**Exercise prompt**
Send back the whole listing untouched.

**Material provided**
%%

(** Turns of the receiving thread and the services. *)
Lemma rx_works capacity w w' : link_ok blk w -> run_rx capacity w = Ret (Some w') -> (work blk w' < work blk w)%nat.
Proof.
  intros Hl E. unfold run_rx in E. destruct (rx (rxc w)) as [| |m|p] eqn:Erx.
  - injection E as E. unfold recv_wait in E. destruct (evt_read (rxc w)) eqn:Ee; [|done]. injection E as <-.
    unfold work, rx_work. rewrite Ee, Erx. cbn. lia.
  - apply bind_Ret in E as (? & E & [= <-]). unfold recv_get in E. destruct (mailbox w); [|done]. injection E as <-.
    unfold work, tx_work, rx_work. rewrite Erx. cbn. change (unsent blk (Sender _ _ _ true _ _)) with (unsent blk (txc w)). unfold one. destruct (ack_irq (txc w)); lia.
  - apply bind_Ret in E as (q & _ & [= <-]). unfold work, rx_work. rewrite Erx. cbn. lia.
  - injection E as E. unfold recv_queue in E. destruct (find_service _ _ _) as [i|].
    + destruct (services (rxc w) !! i) as [s|] eqn:Es; [|done]. destruct (decide _); [|done]. injection E as <-.
      unfold work, rx_work. rewrite Erx. cbn [txc rxc data_irq evt_read rx services].
      pose proof (sum_insert _ i s (Service (id s) (que s ++ [p]) (srv s) (inbox s)) Es) as Hsum. unfold srv_work at 2 4 in Hsum.
      cbn [que srv] in Hsum. rewrite length_app in Hsum. cbn [length] in Hsum. lia.
    + injection E as <-. unfold work, rx_work. rewrite Erx. cbn. lia.
Qed.

Lemma srv_works locked s s' : run_service locked s = Ret (Some s') -> (srv_work s' < srv_work s)%nat.
Proof.
  unfold run_service, srv_work. destruct (srv s) eqn:Es.
  - destruct (que s); [done|]. intros [= <-]. cbn. lia.
  - destruct locked; [done|]. intros (g & _ & [= <-])%bind_Ret. destruct g; cbn; lia.
  - destruct (que s); [done|]. intros (g & _ & [= <-])%bind_Ret. destruct g; cbn; lia.
Qed.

%%

**Solution to the problem**
(** Turns of the receiving thread and the services. *)
Lemma rx_works capacity w w' : link_ok blk w -> run_rx capacity w = Ret (Some w') -> (work blk w' < work blk w)%nat.
Proof.
  intros Hl E. unfold run_rx in E. destruct (rx (rxc w)) as [| |m|p] eqn:Erx.
  - injection E as E. unfold recv_wait in E. destruct (evt_read (rxc w)) eqn:Ee; [|done]. injection E as <-.
    unfold work, rx_work. rewrite Ee, Erx. cbn. lia.
  - apply bind_Ret in E as (? & E & [= <-]). unfold recv_get in E. destruct (mailbox w); [|done]. injection E as <-.
    unfold work, tx_work, rx_work. rewrite Erx. cbn. change (unsent blk (Sender _ _ _ true _ _)) with (unsent blk (txc w)). unfold one. destruct (ack_irq (txc w)); lia.
  - apply bind_Ret in E as (q & _ & [= <-]). unfold work, rx_work. rewrite Erx. cbn. lia.
  - injection E as E. unfold recv_queue in E. destruct (find_service _ _ _) as [i|].
    + destruct (services (rxc w) !! i) as [s|] eqn:Es; [|done]. destruct (decide _); [|done]. injection E as <-.
      unfold work, rx_work. rewrite Erx. cbn [txc rxc data_irq evt_read rx services].
      pose proof (sum_insert _ i s (Service (id s) (que s ++ [p]) (srv s) (inbox s)) Es) as Hsum. unfold srv_work at 2 4 in Hsum.
      cbn [que srv] in Hsum. rewrite length_app in Hsum. cbn [length] in Hsum. lia.
    + injection E as <-. unfold work, rx_work. rewrite Erx. cbn. lia.
Qed.

Lemma srv_works locked s s' : run_service locked s = Ret (Some s') -> (srv_work s' < srv_work s)%nat.
Proof.
  unfold run_service, srv_work. destruct (srv s) eqn:Es.
  - destruct (que s); [done|]. intros [= <-]. cbn. lia.
  - destruct locked; [done|]. intros (g & _ & [= <-])%bind_Ret. destruct g; cbn; lia.
  - destruct (que s); [done|]. intros (g & _ & [= <-])%bind_Ret. destruct g; cbn; lia.
Qed.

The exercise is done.